╭─ Material for the task

Lemma ready_export_events env (fs : filesystem) t f :
  (ready_export env fs t f).1.2 =
  match first_fault env with
  | Some (s, _) =>
      if before_download s then []
      else [download_of (docx_bytes env (report_document t (getvalue f)))]
  | None => [download_of (docx_bytes env (report_document t (getvalue f)))]
  end.
Proof.
  unfold ready_export, first_fault, call_sites. cbn [first_fault_in].
  repeat (destruct (fault env _); [done|]). done.
Qed.

(** X8.  In a run that reaches the export block (the preview of the
    uploaded file, if any, did not raise), an export of a stored report
    ends with the exception of the first of its calls that fails, and
    normally when none does; the store is never changed.  The download
    button has been shown exactly when no call before it failed, so a
    failing [unlink] ends the run with an exception after the document
    was offered. *)
Theorem export_ends_at_first_fault (u : option UploadedFile)
    (gc : list part -> call_result) (e : environment)
    (ss : session_state) (fs : filesystem) t f :
  holds_report ss t f ->
  display_uploaded u e = Completed ->
  let r := script (export_run_of u gc e) {| session := ss; files := fs |} in
  let offered :=
    [download_of (docx_bytes e (report_document t (getvalue f)))] in
  r.1.1 = match first_fault e with
          | Some (_, cause) => Raised cause
          | None => Completed
          end /\
  r.2 = match first_fault e with
        | Some (s, _) => if before_download s then [] else offered
        | None => offered
        end /\
  session r.1.2 = ss.
Proof.
  intros Hr Hd. cbn zeta. rewrite (script_export_ready _ _ _ _ _ _ _ Hd Hr).
  cbn [fst snd session].
  by rewrite ready_export_status, ready_export_events.
Qed.

Lemma export_ends_at_first_fault_witness :
  holds_report (session after_first) "A" scan_png /\
  display_uploaded (Some scan_png) paragraph_rejected = Completed /\
  let r := script (export_run_of (Some scan_png) (answers "") paragraph_rejected)
             {| session := session after_first; files := ∅ |} in
  let offered :=
    [download_of (plain_bytes (report_document "A" (getvalue scan_png)))] in
  r.1.1 = match first_fault paragraph_rejected with
          | Some (_, cause) => Raised cause
          | None => Completed
          end /\
  r.2 = match first_fault paragraph_rejected with
        | Some (s, _) => if before_download s then [] else offered
        | None => offered
        end /\
  session r.1.2 = session after_first.
Proof.
  assert (Hr : holds_report (session after_first) "A" scan_png)
    by (split; reflexivity).
  assert (Hd : display_uploaded (Some scan_png) paragraph_rejected = Completed)
    by reflexivity.
  split; [exact Hr|]. split; [exact Hd|].
  exact (export_ends_at_first_fault (Some scan_png) (answers "")
           paragraph_rejected (session after_first) ∅ "A" scan_png Hr Hd).
Defined.

Lemma ready_export_leftovers env (fs : filesystem) t f s cause :
  first_fault env = Some (s, cause) ->
  (s = SOpenImage -> (ready_export env fs t f).2 = fs) /\
  (s <> SOpenImage ->
   is_Some ((ready_export env fs t f).2 !! img_path) \/
   is_Some ((ready_export env fs t f).2 !! doc_path)).
Proof.
  unfold ready_export, first_fault, call_sites. cbn [first_fault_in].
  intros Hff.
  destruct (fault env SOpenImage); [by simplify_eq|].
  repeat (destruct (fault env _);
    [simplify_eq; split; [done|]; intros _; cbn [snd];
     first [ left; by simplify_map_eq | right; by simplify_map_eq ] |]).
  done.
Qed.

(** X9.  What a failed export of a stored report leaves on disk, in a
    run that reaches the export block: when the image file cannot even
    be opened, the directory is as before; when any later call of the
    export fails, at least one of the two temporary files is still
    there after the run. *)
Theorem export_failure_leftovers (u : option UploadedFile)
    (gc : list part -> call_result) (e : environment)
    (ss : session_state) (fs : filesystem) t f s cause :
  holds_report ss t f ->
  display_uploaded u e = Completed ->
  first_fault e = Some (s, cause) ->
  let fs' :=
    files (script (export_run_of u gc e) {| session := ss; files := fs |}).1.2 in
  (s = SOpenImage -> fs' = fs) /\
  (s <> SOpenImage -> is_Some (fs' !! img_path) \/ is_Some (fs' !! doc_path)).
Proof.
  intros Hr Hd Hff. cbn zeta.
  rewrite (script_export_ready _ _ _ _ _ _ _ Hd Hr).
  cbn [fst snd files]. by apply (ready_export_leftovers e fs t f s cause).
Qed.

Lemma export_failure_leftovers_witness :
  holds_report (session after_first) "A" scan_png /\
  first_fault read_only_directory =
    Some (SOpenImage, "PermissionError: uploaded_image.jpg") /\
  first_fault paragraph_rejected =
    Some (SAddParagraph,
          "ValueError: All strings must be XML compatible") /\
  files (script (export_run_of (Some scan_png) (answers "") read_only_directory)
           {| session := session after_first; files := busy_directory |}).1.2
    = busy_directory /\
  (is_Some
     (files (script (export_run_of (Some scan_png) (answers "")
                       paragraph_rejected)
               {| session := session after_first; files := ∅ |}).1.2
        !! img_path) \/
   is_Some
     (files (script (export_run_of (Some scan_png) (answers "")
                       paragraph_rejected)
               {| session := session after_first; files := ∅ |}).1.2
        !! doc_path)).
Proof.
  assert (Hr : holds_report (session after_first) "A" scan_png)
    by (split; reflexivity).
  assert (Hff : first_fault read_only_directory =
                Some (SOpenImage, "PermissionError: uploaded_image.jpg"))
    by reflexivity.
  assert (Hff' : first_fault paragraph_rejected =
                 Some (SAddParagraph,
                       "ValueError: All strings must be XML compatible"))
    by reflexivity.
  split; [exact Hr|]. split; [exact Hff|]. split; [exact Hff'|]. split.
  - exact (proj1 (export_failure_leftovers (Some scan_png) (answers "")
                    read_only_directory (session after_first) busy_directory
                    "A" scan_png SOpenImage
                    "PermissionError: uploaded_image.jpg" Hr eq_refl Hff)
             eq_refl).
  - refine (proj2 (export_failure_leftovers (Some scan_png) (answers "")
                     paragraph_rejected (session after_first) ∅
                     "A" scan_png SAddParagraph
                     "ValueError: All strings must be XML compatible"
                     Hr eq_refl Hff') _).
    discriminate.
Defined.

(** ** Runs one after the other *)

Lemma script_generate u gc e (ss : session_state) (fs : filesystem) :
  display_uploaded u e = Completed ->
  script (generate_run u gc e) {| session := ss; files := fs |} =
  (Completed,
   {| session := (generate_handler u gc ss).1; files := fs |},
   (generate_handler u gc ss).2).
Proof.
  intros Hd. unfold script, generate_run.
  cbn [generate_button export_button clear_button uploaded_file
       generate_content env session files].
  rewrite Hd. destruct (generate_handler u gc ss) as [ss1 ev1]. cbn [fst snd].
  by rewrite app_nil_r.
Qed.

Lemma script_clear u gc e (s : app_state) :
  display_uploaded u e = Completed ->
  script (clear_run u gc e) s =
  (Completed, {| session := ∅; files := files s |}, [QueryParamsClear]).
Proof.
  intros Hd. unfold script, clear_run.
  cbn [uploaded_file generate_button export_button clear_button env].
  rewrite Hd. by rewrite clear_handler_empties.
Qed.

(** X10.  Generate, then export: from a store without a report, in a
    run whose preview of the upload [f] did not raise, a successful
    generate answered with [t] stores exactly that pair and touches no
    file; an export after it in which no call fails offers the
    document made of the heading, the bytes of [f] as uploaded and the
    text [t], keeps the report, and leaves neither temporary file. *)
Theorem generate_then_export_round_trip (u : option UploadedFile)
    (gc gc' : list part -> call_result) (e e' : environment)
    (ss : session_state) (fs : filesystem) f t :
  ss !! report_content_key = None ->
  ss !! uploaded_image_key = None ->
  fault e SDisplayImage = None ->
  gc (prompt_input_of f) = CallReturns (RespText t) ->
  (forall s, fault e' s = None) ->
  let s1 := (script (generate_run (Some f) gc e)
               {| session := ss; files := fs |}).1.2 in
  holds_report (session s1) t f /\
  files s1 = fs /\
  script (export_run_of u gc' e') s1 =
    (Completed,
     {| session := session s1; files := delete doc_path (delete img_path fs) |},
     [download_of (docx_bytes e' (report_document t (getvalue f)))]).
Proof.
  intros Hrc Hui Hd Hgc Hq. cbn zeta.
  rewrite script_generate by (unfold display_uploaded; by rewrite Hd).
  cbn [fst snd].
  pose proof (generate_stores_report gc ss f t Hrc Hui Hgc) as Hr.
  split; [exact Hr|]. split; [done|].
  rewrite (script_export_ready _ _ _ _ _ _ _
             (display_uploaded_quiet u e' Hq) Hr).
  by rewrite ready_export_no_fault.
Qed.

╰─

- Work item -
Counting only lines that hold "answers", report how many there are in the records above, as a bare number.

- Problem solution -
7